(* ===== verification/KVStore.v ===== *)
(** * What a key-value store promises

    The contract between the storage engine and its clients (the coordinator
    calls [get], [put] and [del] of [LocalStore]): the store behaves as a map
    that may forget keys, but only while it is making room for a [put], and
    never answers with anything but the value last written. *)

From S2P Require Import Prelude.

Local Open Scope Z_scope.

Inductive kv_op := OGet (k : bytes) | OPut (k v : bytes) | ODel (k : bytes).
Inductive kv_result := RValue (v : option bytes) | RBool (b : bool).

(** Sizes that a [size_t] of a process can hold. *)
Definition op_fits (op : kv_op) : Prop :=
  match op with
  | OPut k v => 16 + Z.of_nat (length k) + Z.of_nat (length v) < 2 ^ 64
  | _ => True
  end.

(** One call against the abstract map: a [put] may drop other keys, and a
    failed one has dropped the old value of its own key as well. *)
Inductive cache_step (M : gmap bytes bytes) : kv_op -> kv_result -> gmap bytes bytes -> Prop :=
  | cache_get k : cache_step M (OGet k) (RValue (M !! k)) M
  | cache_put k v dropped :
      k ∉ dropped -> Forall (fun k' => is_Some (M !! k')) dropped ->
      cache_step M (OPut k v) (RBool true) (<[k := v]> (foldr delete M dropped))
  | cache_put_full k v dropped :
      k ∉ dropped -> Forall (fun k' => is_Some (M !! k')) dropped ->
      cache_step M (OPut k v) (RBool false) (foldr delete (delete k M) dropped)
  | cache_del k :
      cache_step M (ODel k) (RBool (bool_decide (is_Some (M !! k)))) (delete k M).

Class KVStore (St : Type) := {
  kv_get : St -> bytes -> option bytes * St;
  kv_put : St -> bytes -> bytes -> bool * St;
  kv_del : St -> bytes -> bool * St;
  kv_contents : St -> gmap bytes bytes;
  kv_inv : St -> Prop
}.

Definition kv_exec `{KVStore St} (s : St) (op : kv_op) : kv_result * St :=
  match op with
  | OGet k => let '(r, s) := kv_get s k in (RValue r, s)
  | OPut k v => let '(r, s) := kv_put s k v in (RBool r, s)
  | ODel k => let '(r, s) := kv_del s k in (RBool r, s)
  end.

Class KVStoreLaws (St : Type) `{KVStore St} : Prop :=
  kv_step_law (s : St) (op : kv_op) :
    op_fits op -> kv_inv s ->
    kv_inv (kv_exec s op).2 /\
    cache_step (kv_contents s) op (kv_exec s op).1 (kv_contents (kv_exec s op).2).

(** A history: the calls with their answers. *)
Fixpoint kv_run `{KVStore St} (s : St) (ops : list kv_op) : list (kv_op * kv_result) * St :=
  match ops with
  | [] => ([], s)
  | op :: ops =>
      let '(r, s) := kv_exec s op in
      let '(h, s) := kv_run s ops in
      ((op, r) :: h, s)
  end.

(** The value the history last wrote to [k], starting from [o]. *)
Definition last_write_step (k : bytes) (o : option bytes) (c : kv_op * kv_result) : option bytes :=
  match c with
  | (OPut k' v, RBool true) => if decide (k' = k) then Some v else o
  | (OPut k' _, _) | (ODel k', _) => if decide (k' = k) then None else o
  | (OGet _, _) => o
  end.

Definition last_write (k : bytes) (o : option bytes) (h : list (kv_op * kv_result)) : option bytes :=
  foldl (last_write_step k) o h.

Lemma foldr_delete_sub (M : gmap bytes bytes) ks k v :
  foldr delete M ks !! k = Some v -> M !! k = Some v.
Proof.
  revert M. induction ks as [|k' ks IH]; intros M; simpl; [done|].
  intros [_ H]%lookup_delete_Some. by apply IH.
Qed.

Lemma foldr_delete_comm (M : gmap bytes bytes) ks k :
  foldr delete (delete k M) ks = delete k (foldr delete M ks).
Proof. induction ks as [|k' ks IH]; simpl; [done|]. by rewrite IH, delete_delete. Qed.

(** A step never leaves a value that was not there or just written. *)
Lemma cache_step_last M op r M' k v :
  cache_step M op r M' -> M' !! k = Some v -> last_write_step k (M !! k) (op, r) = Some v.
Proof.
  intros H Hv. inversion H; subst; simpl; try done.
  - apply lookup_insert_Some in Hv as [[-> ->]|[Hne Hv]]; [by rewrite decide_True|].
    rewrite decide_False by done. by apply foldr_delete_sub in Hv.
  - apply foldr_delete_sub in Hv. apply lookup_delete_Some in Hv as [Hne Hv]. by rewrite decide_False.
  - apply lookup_delete_Some in Hv as [Hne Hv]. by rewrite decide_False.
Qed.

Section Histories.
Context {St : Type} `{KVStoreLaws St}.

Lemma kv_run_inv (s : St) ops :
  Forall op_fits ops -> kv_inv s -> kv_inv (kv_run s ops).2.
Proof.
  revert s. induction ops as [|op ops IH]; intros s Hf Hinv; simpl; [done|].
  apply Forall_cons in Hf as [Hop Hf]. destruct (kv_step_law s op Hop Hinv) as [Hinv' _].
  destruct (kv_exec s op) as [r s1]. specialize (IH s1 Hf Hinv').
  by destruct (kv_run s1 ops).
Qed.

(** What a history leaves in the store is what it last wrote. *)
Lemma kv_run_contents (s : St) ops k v o :
  Forall op_fits ops -> kv_inv s ->
  (forall v, kv_contents s !! k = Some v -> o = Some v) ->
  kv_contents (kv_run s ops).2 !! k = Some v ->
  last_write k o (kv_run s ops).1 = Some v.
Proof.
  revert s o. induction ops as [|op ops IH]; intros s o Hf Hinv Ho Hv; simpl in *; [by apply Ho|].
  apply Forall_cons in Hf as [Hop Hf]. destruct (kv_step_law s op Hop Hinv) as [Hinv' Hstep].
  destruct (kv_exec s op) as [r s1]. specialize (IH s1 (last_write_step k o (op, r)) Hf Hinv').
  destruct (kv_run s1 ops) as [h s2]. simpl in *. apply IH; [|done].
  intros v' Hv'. pose proof (cache_step_last _ _ _ _ _ _ Hstep Hv') as Hl.
  destruct (kv_contents s !! k) as [w|] eqn:Ew; [by rewrite (Ho w)|].
  destruct op, r as [|[]]; simpl in *; repeat case_decide; done.
Qed.
End Histories.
◆ ◆ ◆ ◆
From the records above, print only the lines between the one holding "failed one has" and the one holding "(** The value", inclusive, exactly as they stand.

    failed one has dropped the old value of its own key as well. *)
Inductive cache_step (M : gmap bytes bytes) : kv_op -> kv_result -> gmap bytes bytes -> Prop :=
  | cache_get k : cache_step M (OGet k) (RValue (M !! k)) M
  | cache_put k v dropped :
      k ∉ dropped -> Forall (fun k' => is_Some (M !! k')) dropped ->
      cache_step M (OPut k v) (RBool true) (<[k := v]> (foldr delete M dropped))
  | cache_put_full k v dropped :
      k ∉ dropped -> Forall (fun k' => is_Some (M !! k')) dropped ->
      cache_step M (OPut k v) (RBool false) (foldr delete (delete k M) dropped)
  | cache_del k :
      cache_step M (ODel k) (RBool (bool_decide (is_Some (M !! k)))) (delete k M).

Class KVStore (St : Type) := {
  kv_get : St -> bytes -> option bytes * St;
  kv_put : St -> bytes -> bytes -> bool * St;
  kv_del : St -> bytes -> bool * St;
  kv_contents : St -> gmap bytes bytes;
  kv_inv : St -> Prop
}.

Definition kv_exec `{KVStore St} (s : St) (op : kv_op) : kv_result * St :=
  match op with
  | OGet k => let '(r, s) := kv_get s k in (RValue r, s)
  | OPut k v => let '(r, s) := kv_put s k v in (RBool r, s)
  | ODel k => let '(r, s) := kv_del s k in (RBool r, s)
  end.

Class KVStoreLaws (St : Type) `{KVStore St} : Prop :=
  kv_step_law (s : St) (op : kv_op) :
    op_fits op -> kv_inv s ->
    kv_inv (kv_exec s op).2 /\
    cache_step (kv_contents s) op (kv_exec s op).1 (kv_contents (kv_exec s op).2).

(** A history: the calls with their answers. *)
Fixpoint kv_run `{KVStore St} (s : St) (ops : list kv_op) : list (kv_op * kv_result) * St :=
  match ops with
  | [] => ([], s)
  | op :: ops =>
      let '(r, s) := kv_exec s op in
      let '(h, s) := kv_run s ops in
      ((op, r) :: h, s)
  end.

(** The value the history last wrote to [k], starting from [o]. *)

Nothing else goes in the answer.